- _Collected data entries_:

(* ===== verification/Scenario.v ===== *)
(** * A group at work

    A group of three clients over the toy provider and the storages in memory,
    through the operations of clients and groups: it is created, two members
    join with welcome messages, messages are exchanged and commits processed.
    The theorems about groups take their concrete instances from here. *)

From S2P Require Import Prelude Codec Crypto TreeMath SecretTree Data NodeVec TreeIndex TreeHash ParentHash TreeInv Proposals TreeKem TreePath LeafNodes Kem Framing KeySchedule MessageProtection EpochStore Filtering GroupState Processor Group Commit Client.

#[local] Set Default Goal Selector "!".
Local Open Scope Z_scope.

#[local] Existing Instance plain_provider.
#[local] Existing Instance plain_order.
#[local] Existing Instance Toy.provider.

Notation ToyConfig := (ConfigInner (gmap bytes KeyPackageData) (gmap bytes PreSharedKey) InMemoryGroupStateStorage DefaultMlsRules).
Notation ToyGroup := (Group ToyConfig InMemoryGroupStateStorage (gmap bytes KeyPackageData)).

Definition toy_suite : Suite := mk_suite Toy.provider (fun n => Z.to_nat n).

Definition toy_crypto : CryptoProvider := mk_crypto_provider [1] (fun s => if s =? 1 then Some toy_suite else None).

Definition toy_rules : DefaultMlsRules := mk_default_rules commit_options_default encryption_options_default.

(** Suite 1 and version 1, identities and keys [[n]]. *)
Definition toy_config : ToyConfig := mk_config (mk_settings [] [1] [] 1000) ∅ ∅ memory_storage_new toy_rules toy_crypto.

Definition toy_client (n : Z) : Client ToyConfig :=
  mk_client toy_config (Some (mk_signing_identity [n] (Basic [n]), 1)) (Some [n]) 1.

(** Coins that differ from draw to draw, from [k] on. *)
Definition group_coins (k : Z) (s : Suite) : NewGroupCoins (cs := suite_provider s) :=
  @mk_new_group_coins (suite_provider s) (suite_coins s k) (suite_coins s (k + 1)) (suite_coins s (k + 2)) (suite_coins s (k + 3)).

Definition package_coins (k : Z) (s : Suite) : KeyPackageCoins (cs := suite_provider s) :=
  @mk_key_package_coins (suite_provider s) (suite_coins s k) (suite_coins s (k + 1)) (suite_coins s (k + 2)) (suite_coins s (k + 3)).

Definition toy_commit_coins (k : nat) : CommitCoins (cs := Toy.provider) :=
  @mk_commit_coins Toy.provider k (k + 1)%nat (k + 2)%nat (fun _ _ => (k + 3)%nat) (k + 4)%nat (k + 5)%nat (k + 6)%nat
    (fun _ => (k + 7)%nat) (k + 8)%nat.

(** A group to stand for the result of an operation that failed; none of those
    below does. *)
Definition no_group : ToyGroup :=
  mk_group toy_config (repository_new [] memory_storage_new ∅ None)
    (group_state_new (mk_group_context 1 1 [] 0 [] [] []) tree_kem_new [] []) (mk_epoch_secrets [] [] secret_tree_empty)
    (mk_private 0 []) (key_schedule_new []) ∅ NoPendingCommit None [].

Definition value {E A} (d : A) (m : res E A) : A := match m with Ok a => a | _ => d end.

Lemma value_ok {E A} (d : A) (m : res E A) : is_ok m = true -> m = Ok (value d m).
Proof. by destruct m. Qed.

(** *** The group is created *)

Definition alice_0 : ToyGroup :=
  value no_group (group_new_with (cs := Toy.provider) (group_coins 10 toy_suite) 100 toy_config (Some [7]) 1
    (mk_signing_identity [1] (Basic [1])) [] [] [1] None).

(** *** Bob and Carol join *)

Definition no_message : MlsMessage := mk_message 0 (PayloadWelcome (mk_welcome 0 [] [])).

Definition package (k n : Z) : MlsMessage * Client ToyConfig :=
  let '(m, c) := generate_key_package_message (package_coins k) 100 [] [] None (toy_client n) in (value no_message m, c).

Definition adding : CommitBuilder :=
  value commit_builder (b ← add_member (package 20 2).1 commit_builder; add_member (package 30 3).1 b).

Definition no_output : CommitOutput := mk_commit_output no_message [] None None [] false.

(** Build a commit and apply it. *)
Definition commit_with (k : nat) (b : CommitBuilder) (g : ToyGroup) : CommitOutput * ToyGroup :=
  let '(o, g) := build (cs := Toy.provider) (toy_commit_coins k) 100 b g in
  (value no_output o, (apply_pending_commit g).2).

Definition alice_1 : ToyGroup := (commit_with 40 adding alice_0).2.

Definition welcome : MlsMessage := default no_message (head (co_welcome_messages (commit_with 40 adding alice_0).1)).

Definition joined (k n : Z) : ToyGroup :=
  value no_group ((fun r => r.2.1) <$> join_group (fun s => suite_coins s 60) (package k n).2 None welcome None).

Definition bob_1 : ToyGroup := joined 20 2.
Definition carol_1 : ToyGroup := joined 30 3.

(** *** Bob commits, and the others process it *)

Definition receive (m : MlsMessage) (g : ToyGroup) : res MlsError ReceivedMessage * ToyGroup :=
  group_process_incoming_message (cs := Toy.provider) 0%nat 100 m None g.

Definition bob_commit : CommitOutput * ToyGroup := commit_with 70 commit_builder bob_1.
Definition bob_2 : ToyGroup := bob_commit.2.
Definition alice_2 : ToyGroup := (receive (co_commit_message bob_commit.1) alice_1).2.
Definition carol_2 : ToyGroup := (receive (co_commit_message bob_commit.1) carol_1).2.

(** The members agree on the epoch, its context and its secrets. *)
Definition same_view (g g' : ToyGroup) : bool :=
  bool_decide (st_context (g_state g) = st_context (g_state g')) && bool_decide (g_key_schedule g = g_key_schedule g') &&
  node_vec_eq (nodes (st_public_tree (g_state g))) (nodes (st_public_tree (g_state g'))).

Example members_agree :
  same_view alice_1 bob_1 && same_view alice_1 carol_1 && same_view alice_2 bob_2 && same_view alice_2 carol_2 = true /\
  epoch (st_context (g_state alice_2)) = 2.
Proof. split; vm_compute; reflexivity. Qed.

(** *** Messages *)

Definition hello : res MlsError MlsMessage * ToyGroup :=
  encrypt_application_message (cs := Toy.provider) 80%nat 81%nat [104; 105] [9] alice_2.

Example hello_arrives :
  (receive (value no_message hello.1) bob_2).1 = Ok (ReceivedApplicationMessage (mk_application_description 0 [104; 105] [9])) /\
  (receive (value no_message hello.1) (receive (value no_message hello.1) bob_2).2).1 = Err (KeyMissing 0).
Proof. split; vm_compute; reflexivity. Qed.

(** *** A commit with a wrong confirmation tag

    Bob sends a commit that the signature and the membership tag authenticate,
    with a tag that does not confirm the next epoch. *)

Definition forge (m : MlsMessage) (g : ToyGroup) : MlsMessage :=
  match payload m with
  | Plain p =>
      let auth := mk_auth_content WfPublicMessage (pm_content p) (mk_auth_data (ad_signature (pm_auth p)) (Some [0])) in
      mk_message (msg_version m) (Plain (value p (create_plaintext g auth)))
  | _ => m
  end.

Definition forged : MlsMessage :=
  forge (co_commit_message (value no_output (group_commit (cs := Toy.provider) (toy_commit_coins 90) 100 [] bob_2).1)) bob_2.

(** *** A newcomer while a commit is pending

    Dave joins with an external commit.  Alice accepts it, unless she has a
    commit of her own pending: then she derives the epoch from her own initial
    secret, and refuses the confirmation tag. *)

Definition alice_info : GroupInfo :=
  match payload (value no_message (group_info_message_allowing_ext_commit (cs := Toy.provider) 100%nat alice_1 true)) with
  | PayloadGroupInfo i => i
  | _ => mk_group_info (st_context (g_state no_group)) [] [] 0 []
  end.

Definition toy_external_coins (k : nat) : ExternalCommitCoins (cs := Toy.provider) :=
  @mk_external_coins Toy.provider k (k + 1)%nat (k + 2)%nat (fun _ => (k + 3)%nat) (k + 4)%nat (toy_commit_coins (k + 5)).

Definition dave_joins : ToyGroup * MlsMessage :=
  value (no_group, no_message)
    (external_commit_with (cs := Toy.provider) (toy_external_coins 110) 100 1 alice_info
       (external_builder_new [4] (mk_signing_identity [4] (Basic [4])) toy_config)).

Definition alice_pending : ToyGroup := (group_commit (cs := Toy.provider) (toy_commit_coins 130) 100 [] alice_1).2.

Example pending_commit_blocks_newcomers :
  same_view (receive dave_joins.2 alice_1).2 dave_joins.1 = true /\
  has_pending_commit alice_pending = true /\ (receive dave_joins.2 alice_pending).1 = Err InvalidConfirmationTag /\
  is_ok (receive (co_commit_message bob_commit.1) alice_pending).1 = true.
Proof. split_and!; vm_compute; reflexivity. Qed.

- _Your assignment_: Repeat each line of the data above, exactly as it appears, from the first through the line that contains "The theorems about".

- _Solution to this exercise_:
(* ===== verification/Scenario.v ===== *)
(** * A group at work

    A group of three clients over the toy provider and the storages in memory,
    through the operations of clients and groups: it is created, two members
    join with welcome messages, messages are exchanged and commits processed.
    The theorems about groups take their concrete instances from here. *)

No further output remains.